Technical Report

TR 091 – Aquatic Hazard Assessment II

TR 091 : Aquatic Hazard Assessment II | November 2003

The ECETOC Aquatic Toxicity (EAT) database (ECETOC, 1993) has been updated, mainly from data published between 1992 and 2000, to include information on the toxicity of substances to aquatic species in fresh and saline waters. The principal quality criteria for acceptance of data were that test methods should be well described and the toxicant concentrations must be measured. On this basis, 178 (33%) of the 537 papers examined were found to be suitable for inclusion in the new database, and 359 publications were rejected. The new database (EAT 3), which contains more than 5450 entries on almost 600 chemicals, provides the most comprehensive compilation of highly reliable ecotoxicity data published in the scientific press in the period 1970 - 2000.

The EAT 3 database is available as an Excel spreadsheet. For each entry there are 32 fields of information on the substance, test species, test conditions, test description, endpoint, results and source references. All the references are held at ECETOC.

An additional database consisting of ecotoxicity data from 'test kits' such as Microtox has been prepared and is available as a stand-alone database (EAT 4) or combined with EAT 3 (EAT 5).

Some examples of the use of the EAT 3 database are provided in this report, including comparisons between species, environments, acute and chronic exposures and different life stages.

With careful consideration of the particular ecosystem for which protection is required, typical 'standard' species can be used as effective surrogates for other species within their larger taxonomic grouping (fish, invertebrate, algae). There seems to be a good possibility of replacing fish tests with tests using invertebrates, algae and tissue cultures. While this may prove satisfactory for the needs of the 'registration and evaluation' steps in the emerging White Paper on the Strategy for a Future Chemicals Policy in Europe (EC, 2001), the more ecological approach in the future application of the Water Framework Directive (EC, 2000) may require a reassessment of these conclusions.

Broad equivalence of sensitivity to narcotic chemicals has been demonstrated for higher taxa represented in both fresh and salt water environments. However, the marine environment contains many aquatic taxa that are not represented in freshwater. Given the greater diversity of species present in salt waters relative to freshwaters, there are uncertainties over whether the current approach to freshwater effects assessment will be equally protective to saltwater species. There are, for example, no data for important marine taxa such as Echinodermata, Ctenophora and Cephalopoda. Uncertainty as to the sensitivity of these species has led to proposals that a marine predicted no-effect concentration (PNEC) should be derived using larger application factors than those used for the freshwater compartment. Research should be encouraged that will generate data to provide a scientific basis to answer the question, of whether or not an additional safety factor needs to be applied to protect saltwater ecosystems, and if so, the magnitude of any such factor.

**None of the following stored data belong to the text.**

(** * On-disk chained hash table (llvm/Support/OnDiskHashTable.h)

    A shallow embedding of the generator ([OnDiskChainedHashTableGenerator]),
    the lookup reader ([OnDiskChainedHashTable]) and the iterable reader
    ([OnDiskIterableChainedHashTable]), followed by the properties of the
    format: directory layout, alignment, growth, lookup and iteration.

    Conventions.
    - [unsigned], [uint32_t], [uint16_t] are [Z] with the wrap-around
      written out ([wrap32], [wrap16]).
    - a byte is a [Z] in [0, 256); a stream ([raw_ostream]) is the list of
      all bytes written so far, [tell] is its length.
    - a pointer into the mapped file is a [nat] offset from [Base]; a null
      pointer is [None].
    - an [assert] that fails, and a read outside the mapped bytes, is
      [None]. *)

From Stdlib Require Import ZArith Lia.
From stdpp Require Import base list sorting.

Local Open Scope Z_scope.

(** ** Machine integers and little-endian bytes *)

Definition byte := Z.

Definition wrap16 (v : Z) : Z := v mod 2 ^ 16.
Definition wrap32 (v : Z) : Z := v mod 2 ^ 32.
Definition wrap64 (v : Z) : Z := v mod 2 ^ 64.

(** Modelled from the spec: [endian::Writer<little>::write<T>]
    (EndianStream.h is not part of the sources); all multi-byte integers
    are little-endian, so a [T] of [n = sizeof(T)] bytes is written as the
    [n] low bytes of the value, least significant first. *)
Fixpoint le_bytes (n : nat) (v : Z) : list byte :=
  match n with
  | O => []
  | S n' => v mod 256 :: le_bytes n' (v / 256)
  end.

Fixpoint le_value (bs : list byte) : Z :=
  match bs with
  | [] => 0
  | b :: bs' => b + 256 * le_value bs'
  end.

(** Modelled from the spec: [raw_ostream] (raw_ostream.h is not part of
    the sources), a sink that appends and reports its offset; the stream
    is the list of the bytes written so far, prefix included. *)
Definition raw_ostream := list byte.

Definition tell (Out : raw_ostream) : Z := Z.of_nat (length Out).

Definition write (n : nat) (Out : raw_ostream) (v : Z) : raw_ostream :=
  Out ++ le_bytes n v.

(** Pointers are offsets from [Base] into the mapped bytes. *)
Definition ptr := nat.

(** Modelled from the spec: [endian::readNext<T, little, _>(p)]
    (Endian.h is not part of the sources); the little-endian value of the
    [n = sizeof(T)] bytes at [p], and [p] advanced past them. *)
Definition readNext (n : nat) (mem : list byte) (p : ptr) : option (Z * ptr) :=
  if decide (p + n ≤ length mem)%nat
  then Some (le_value (take n (drop p mem)), (p + n)%nat)
  else None.

(** Modelled from the spec: [llvm::OffsetToAlignment] (MathExtras.h is not
    part of the sources); the number of pad bytes is [(-table_off) mod 4]
    for the alignment 4 of [uint32_t]. *)
Definition OffsetToAlignment (Value Align : Z) : Z := (- Value) mod Align.

(** Modelled from the spec: [alignOf<uint32_t>()] (AlignOf.h is not part
    of the sources); the directory is 4-byte aligned. *)
Definition alignOf_uint32_t : Z := 4.

(** ** The generator *)

Module Gen.

(** The [Info] interface of the generator. The [Emit*] members return the
    bytes they append to the stream. *)
Class Info (I key_type data_type : Type) := {
  ComputeHash : I → key_type → Z;
  EmitKeyDataLength : I → key_type → data_type → list byte * (Z * Z);
  EmitKey : I → key_type → Z → list byte;
  EmitData : I → key_type → data_type → Z → list byte;
}.

Section Generator.
Context {I key_type data_type : Type} `{!Info I key_type data_type}.

(** [Item]; the [Next] pointers of a chain are the list structure. *)
Record Item := mkItem {
  Key : key_type;
  Data : data_type;
  Hash : Z;
}.
Lemma connect_event_does_not_flush_witness :
  let q := mkQueued (buildQuery MASTER POWER) 1 in
  commandQueue sample_connecting = [q] /\
  exists s1,
    step no_write_error sample_connecting (SocketConnect 0) = Some s1 /\
    _connected s1 = true /\ wire s1 = wire sample_connecting /\
    commandQueue s1 = [q].
Proof.
  intros q.
  assert (Hq : commandQueue sample_connecting = [q]) by reflexivity.
  split; [exact Hq|].
  destruct (connect_event_does_not_flush no_write_error sample_connecting 0 0 q []
              ltac:(vm_compute; reflexivity) eq_refl eq_refl Hq eq_refl)
    as (s1 & H1 & H2 & H3 & _ & H4 & _).
  exists s1. exact (conj H1 (conj H2 (conj H3 H4))).
Defined.

Lemma onData_splits_frames_witness :
  let rest := Buffer_from [0x21; 0x01] in
  exists s',
    onData (Buffer_from [0x00; 0x0D]
              ++ responseFrame 0x01 0x0D 0x00 (Buffer_from [0x32])
              ++ responseFrame 0x01 0x00 0x00 (Buffer_from [0x01])
              ++ rest) (constructor sample_options) = Some s' /\
    receiveBuffer s' = rest /\
    emitted s'
    = [EmStatus (mkResponse 0x01 0x0D 0x00 (Buffer_from [0x32]));
       EmStatus (mkResponse 0x01 0x00 0x00 (Buffer_from [0x01]))].
Proof.
  intros rest.
  destruct (onData_splits_frames (Buffer_from [0x00; 0x0D])
              0x01 0x0D 0x00 (Buffer_from [0x32])
              0x01 0x00 0x00 (Buffer_from [0x01]) rest (constructor sample_options)
              eq_refl eq_refl eq_refl ltac:(simpl; lia) ltac:(simpl; lia)
              ltac:(vm_compute; reflexivity) ltac:(simpl; lia))
    as (s' & H1 & H2 & H3 & _).
  exists s'. exact (conj H1 (conj H2 H3)).
Defined.
Lemma DI_Get_free s n a k :
  mutex s ≠ sync.Locked → factories_extend (beans s) →
  ∃ r s1, Get n s = Ret r s1 ∧ beans s1 = beans s ∧ mutex s1 = mutex s
          ∧ cell_kept a k (heap s) (heap s1).
Proof.
  intros Hm Hf. destruct (beans s !! n) as [b|] eqn:Hb.
  - destruct (Factory b) as [f|] eqn:Hfb; [destruct (decide (Lifecycle_ b = Prototype))|].
    + rewrite (DI_Get_factory s n b f) by done. do 2 eexists. split; [done|]. simpl.
      split_and!; [done..|]. apply cell_kept_subseteq. by eapply Hf.
    + rewrite (DI_Get_stored s n b); [|done|done|by intros ?]. eauto 8 using cell_kept_refl.
    + rewrite (DI_Get_stored s n b); [|done|done|by intros ?]. eauto 8 using cell_kept_refl.
  - rewrite DI_Get_missing by done. eauto 8 using cell_kept_refl.
Qed.

Lemma DI_assign_found_typed rv a k fd dep t s :
  cell rv = Some a → TypeOf dep = Some t →
  assign_found rv k fd dep s =
    Ret tt (if AssignableTo t (field_type fd) then set_heap (set_field a k dep) s else s).
Proof.
  intros Ha Ht. unfold assign_found, Value_Type, Field_Set. rewrite Ha.
  destruct dep; simplify_eq/=; run; by destruct (AssignableTo _ _).
Qed.

Lemma DI_assign_found_free rv a k fd dep s :
  cell rv = Some a →
  (∃ msg, assign_found rv k fd dep s = Panic msg)
  ∨ ∃ s1, assign_found rv k fd dep s = Ret tt s1
          ∧ beans s1 = beans s ∧ mutex s1 = mutex s ∧ cell_kept a k (heap s) (heap s1).
Proof.
  intros Ha. destruct (TypeOf dep) as [t|] eqn:Ht.
  - right. rewrite (DI_assign_found_typed rv a k fd dep t) by done.
    eexists. split; [done|]. destruct (AssignableTo _ _); simpl;
      eauto using cell_kept_refl, cell_kept_set_field.
  - left. destruct dep; try done. eexists. reflexivity.
Qed.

The relative sensitivity of life stages is examined. The sensitivity of the whole life-cycle is generally greater than its constituent stages, but for fish it is apparent that juvenile stages exhibit typically the greatest sensitivity.

A valuable aspect of the new database is its improved capacity to examine the extrapolation from acute ecotoxicity data, to levels which are safe after chronic exposure. For more than half the situations examined, an 'acute to chronic ratio' of less than 10 is evident. For the vast majority of situations the value 70, compared with the current value of 100, is more than adequate, allowing a generous margin within the total factor (acute:ecosystem = 1000) to allow for extrapolations between the results of chronic studies and safe levels for ecosystems.

Recommendations for further work are included.